Lemma shell_evict (id : string) (e : Engine) (audio : nat) :
  shell (evict id e audio) = shell e
  /\ (forall h, live (evict id e audio) h <-> live e h)
  /\ audioInstancesRefs (evict id e audio) = audioInstancesRefs e.
Proof.
  unfold evict.
  destruct (shell_cleanupAudioNodes id audio (pause audio e)) as (H1 & H2 & H3).
  remember (cleanupAudioNodes id audio (pause audio e)) as e1 eqn:E1. clear E1.
  destruct (shell_releaseUrl audio e1) as (H4 & H5 & H6).
  remember (releaseUrl audio e1) as e2 eqn:E2. clear E2.
  split; [|split].
  - change (shell e2 = shell e). rewrite H4, H1. reflexivity.
  - intros h. unfold live. change (elements (countElements decrement e2)) with (elements e2).
    rewrite H5, H2. apply (live_alter _ audio h e).
  - change (audioInstancesRefs e2 = audioInstancesRefs e). rewrite H6, H3. reflexivity.
Qed.

Lemma shell_evictions (id : string) (l : list nat) (e : Engine) :
  shell (foldl (evict id) e l) = shell e
  /\ (forall h, live (foldl (evict id) e l) h <-> live e h)
  /\ audioInstancesRefs (foldl (evict id) e l) = audioInstancesRefs e.
Proof.
  revert e. induction l as [|x l IH]; intros e; simpl.
  - repeat split; auto.
  - destruct (IH (evict id e x)) as (H1 & H2 & H3).
    destruct (shell_evict id e x) as (H4 & H5 & H6).
    split; [congruence|]. split; [|congruence].
    intros h. rewrite H2. apply H5.
Qed.

(** [limitAudioInstances] leaves the slot store, the playing flags, the
    cache, the allocation counters and the timers alone, destroys no
    element, and leaves fewer than [cap] instances in the slot's list. *)
Lemma limitAudioInstances_frame (id : string) (cap : nat) (e : Engine) :
  shell (limitAudioInstances id cap e) = shell e
  /\ (forall h, live (limitAudioInstances id cap e) h <-> live e h)
  /\ ((0 < cap)%nat ->
      (length (default [] (audioInstancesRefs (limitAudioInstances id cap e) !! id)) < cap)%nat).
Proof.
  unfold limitAudioInstances.
  destruct (audioInstancesRefs e !! id) as [instances|] eqn:Hi.
  - destruct (Nat.leb_spec cap (length instances)) as [Hle|Hlt].
    + cbv zeta.
      match goal with
      | |- context [foldl (evict id) ?x ?l] =>
          destruct (shell_evictions id l x) as (H1 & H2 & H3);
          remember (foldl (evict id) x l) as e1 eqn:E1; clear E1
      end.
      split; [rewrite H1; reflexivity|]. split; [intros h; rewrite H2; reflexivity|].
      intros Hcap. rewrite H3. fields. rewrite lookup_insert_eq. simpl.
      rewrite length_drop. lia.
    + split; [reflexivity|]. split; [reflexivity|]. intros _. rewrite Hi. simpl. exact Hlt.
  - split; [reflexivity|]. split; [reflexivity|]. intros Hcap. rewrite Hi. simpl. exact Hcap.
Qed.

Lemma lookup_push {A : Type} (id : string) (x : A) (m : gmap string (list A)) :
  push id x m !! id = Some (default [] (m !! id) ++ [x]).
Proof. unfold push. apply lookup_insert_eq. Qed.

Lemma tryPlay_frame (env : Browser) (audio : nat) (e : Engine) :
  isPlaying (tryPlay env audio e) = isPlaying e
  /\ cachedAudioRef (tryPlay env audio e) = cachedAudioRef e
  /\ audioInstancesRefs (tryPlay env audio e) = audioInstancesRefs e
  /\ (forall a, elements e !! audio = Some a ->
      exists a', elements (tryPlay env audio e) !! audio = Some a'
                 /\ elementLoop a' = elementLoop a /\ currentTime a' = currentTime a
                 /\ (playOk env = true -> paused a' = false)).
Proof.
  assert (Hstart : forall e0 : Engine, forall a, elements e0 !! audio = Some a ->
            exists a', elements (start audio e0) !! audio = Some a'
                       /\ elementLoop a' = elementLoop a /\ currentTime a' = currentTime a
                       /\ (playOk env = true -> paused a' = false)).
  { intros e0 a Ha. fields. rewrite lookup_alter_eq, Ha. simpl.
    eexists. split; [reflexivity|]. split; [reflexivity|]. split; [reflexivity|].
    intros _. reflexivity. }
  unfold tryPlay. destruct (playOk env) eqn:Hplay.
  - split; [reflexivity|]. split; [reflexivity|]. split; [reflexivity|]. apply Hstart.
  - assert (Hno : forall a, elements e !! audio = Some a ->
              exists a', elements e !! audio = Some a' /\ elementLoop a' = elementLoop a
                         /\ currentTime a' = currentTime a /\ (false = true -> paused a' = false)).
    { intros a Ha. exists a. split; [assumption|]. split; [reflexivity|].
      split; [reflexivity|]. discriminate. }
    destruct (audioContextRef e) as [[| |]|];
      try (split; [reflexivity|]; split; [reflexivity|]; split; [reflexivity|]; exact Hno).
    destruct (resumeOk env);
      [|split; [reflexivity|]; split; [reflexivity|]; split; [reflexivity|]; exact Hno].
    destruct (retryOk env);
      split; [reflexivity| |reflexivity|]; (split; [reflexivity|]); (split; [reflexivity|]).
    + intros a Ha. apply (Hstart (setContext (Some running) e) a Ha).
    + exact Hno.
Qed.

Lemma view_wireCached (env : Browser) (id : string) (data : AudioData) (audio : nat)
  (e : Engine) : view (wireCached env id data audio e) = view e.
Proof.
  unfold wireCached. destruct (audioContextRef e) as [[| |]|]; try reflexivity.
  destruct (wiringOk env); reflexivity.
Qed.

(** The [volume] setter accepts [Math.min(x, 1)] exactly when [x] is not
    negative. *)
Lemma volumeAccepted_min (x : Q) : (0 <= x)%Q -> volumeAccepted (Qmin x 1) = true.
Proof.
  intros Hx. unfold volumeAccepted. apply andb_true_iff. split; apply Qle_bool_iff.
  - apply Q.min_glb; [exact Hx | discriminate].
  - apply Q.le_min_r.
Qed.

Lemma volumeRefused_min (x : Q) : (x < 0)%Q -> volumeAccepted (Qmin x 1) = false.
Proof.
  intros Hx. unfold volumeAccepted. apply andb_false_iff. left.
  destruct (Qle_bool 0 (Qmin x 1)) eqn:E; [|reflexivity].
  apply Qle_bool_iff in E. apply Q.min_glb_l in E. exfalso. exact (Qlt_not_le _ _ Hx E).
Qed.

Lemma configure_accepted (data : AudioData) (audio : nat) (e : Engine) :
  (0 <= orNumber (volume data) 1)%Q ->
  configure data audio e
  = Normal (setLoop (default false (loop data)) audio
              (setVolume (Qmin (orNumber (volume data) 1) 1) audio
                 (setPlaybackRate (speed data) audio e))).
Proof.
  intros Hv. unfold configure. cbv zeta. rewrite (volumeAccepted_min _ Hv). reflexivity.
Qed.

Lemma configure_refused (data : AudioData) (audio : nat) (e : Engine) :
  (orNumber (volume data) 1 < 0)%Q ->
  configure data audio e = Abrupt (setPlaybackRate (speed data) audio e).
Proof.
  intros Hv. unfold configure. cbv zeta. rewrite (volumeRefused_min _ Hv). reflexivity.
Qed.

Lemma finishCached_spec (env : Browser) (id : string) (data : AudioData) (web isNew : bool)
  (audio : nat) (e : Engine) (a0 : AudioElement) :
  elements e !! audio = Some a0 ->
  isPlaying (finishCached env id data web isNew audio e) !! id = Some true
  /\ cachedAudioRef (finishCached env id data web isNew audio e) = cachedAudioRef e
  /\ audioInstancesRefs (finishCached env id data web isNew audio e) !! id
     = Some (default [] (audioInstancesRefs e !! id) ++ [audio])
  /\ exists a, elements (finishCached env id data web isNew audio e) !! audio = Some a
               /\ elementLoop a = elementLoop a0
               /\ currentTime a = currentTime a0
               /\ (playOk env = true -> paused a = false).
Proof.
  intros Ha0. unfold finishCached, registerCached. cbv zeta.
  set (e1 := setSink env (outputDeviceId e) audio e).
  assert (H1 : isPlaying e1 = isPlaying e /\ cachedAudioRef e1 = cachedAudioRef e
               /\ audioInstancesRefs e1 = audioInstancesRefs e
               /\ exists a1, elements e1 !! audio = Some a1
                             /\ elementLoop a1 = elementLoop a0
                             /\ currentTime a1 = currentTime a0).
  { subst e1. split; [reflexivity|]. split; [reflexivity|].
    split; [reflexivity|]. fields. rewrite lookup_alter_eq, Ha0. simpl.
    eexists. split; [reflexivity|]. split; reflexivity. }
  clearbody e1. destruct H1 as (Hp1 & Hc1 & Hi1 & a1 & Ha1 & Hl1 & Ht1).
  set (e2 := if web && isNew then wireCached env id data audio e1 else e1).
  assert (H2 : view e2 = view e1).
  { subst e2. destruct (web && isNew); [apply view_wireCached | reflexivity]. }
  clearbody e2. unfold view in H2. injection H2 as Hp2 Hc2 Hi2 He2.
  set (e3 := setInstances (push id audio (audioInstancesRefs e2)) e2).
  set (e4 := if isNew then countElements Z.succ e3 else e3).
  assert (H4 : isPlaying e4 = isPlaying e2 /\ cachedAudioRef e4 = cachedAudioRef e2
               /\ audioInstancesRefs e4 = push id audio (audioInstancesRefs e2)
               /\ elements e4 = elements e2).
  { subst e4 e3. destruct isNew; repeat split. }
  clearbody e4. clear e3. destruct H4 as (Hp4 & Hc4 & Hi4 & He4).
  set (e6 := setOnended (cachedEnded id) audio (setIsPlaying (<[id:=true]> (isPlaying e4)) e4)).
  assert (H6 : isPlaying e6 !! id = Some true /\ cachedAudioRef e6 = cachedAudioRef e4
               /\ audioInstancesRefs e6 = audioInstancesRefs e4
               /\ exists a6, elements e6 !! audio = Some a6
                             /\ elementLoop a6 = elementLoop a1
                             /\ currentTime a6 = currentTime a1).
  { subst e6. fields.
    split; [apply lookup_insert_eq|]. split; [reflexivity|]. split; [reflexivity|].
    rewrite lookup_alter_eq, He4, He2, Ha1. simpl.
    eexists. split; [reflexivity|]. split; reflexivity. }
  clearbody e6. destruct H6 as (Hp6 & Hc6 & Hi6 & a6 & Ha6 & Hl6 & Ht6).
  destruct (tryPlay_frame env audio e6) as (Hp7 & Hc7 & Hi7 & Ha7).
  destruct (Ha7 a6 Ha6) as (a7 & Hlk & Hl7 & Ht7 & Hpl).
  split; [rewrite Hp7; exact Hp6|].
  split; [congruence|].
  split; [rewrite Hi7, Hi6, Hi4, Hi2, Hi1; apply lookup_push|].
  exists a7. split; [exact Hlk|]. split; [congruence|]. split; [congruence|]. exact Hpl.
Qed.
★ ★ ★ ★
● Your instructions:
Scan the listing above for the line that has "destruct (shell_cleanupAudioNodes id", then copy exactly from that line through the line that has "(evict id) ?x ?l] =>".

● Answer to the problem:
  destruct (shell_cleanupAudioNodes id audio (pause audio e)) as (H1 & H2 & H3).
  remember (cleanupAudioNodes id audio (pause audio e)) as e1 eqn:E1. clear E1.
  destruct (shell_releaseUrl audio e1) as (H4 & H5 & H6).
  remember (releaseUrl audio e1) as e2 eqn:E2. clear E2.
  split; [|split].
  - change (shell e2 = shell e). rewrite H4, H1. reflexivity.
  - intros h. unfold live. change (elements (countElements decrement e2)) with (elements e2).
    rewrite H5, H2. apply (live_alter _ audio h e).
  - change (audioInstancesRefs e2 = audioInstancesRefs e). rewrite H6, H3. reflexivity.
Qed.

Lemma shell_evictions (id : string) (l : list nat) (e : Engine) :
  shell (foldl (evict id) e l) = shell e
  /\ (forall h, live (foldl (evict id) e l) h <-> live e h)
  /\ audioInstancesRefs (foldl (evict id) e l) = audioInstancesRefs e.
Proof.
  revert e. induction l as [|x l IH]; intros e; simpl.
  - repeat split; auto.
  - destruct (IH (evict id e x)) as (H1 & H2 & H3).
    destruct (shell_evict id e x) as (H4 & H5 & H6).
    split; [congruence|]. split; [|congruence].
    intros h. rewrite H2. apply H5.
Qed.

(** [limitAudioInstances] leaves the slot store, the playing flags, the
    cache, the allocation counters and the timers alone, destroys no
    element, and leaves fewer than [cap] instances in the slot's list. *)
Lemma limitAudioInstances_frame (id : string) (cap : nat) (e : Engine) :
  shell (limitAudioInstances id cap e) = shell e
  /\ (forall h, live (limitAudioInstances id cap e) h <-> live e h)
  /\ ((0 < cap)%nat ->
      (length (default [] (audioInstancesRefs (limitAudioInstances id cap e) !! id)) < cap)%nat).
Proof.
  unfold limitAudioInstances.
  destruct (audioInstancesRefs e !! id) as [instances|] eqn:Hi.
  - destruct (Nat.leb_spec cap (length instances)) as [Hle|Hlt].
    + cbv zeta.
      match goal with
      | |- context [foldl (evict id) ?x ?l] =>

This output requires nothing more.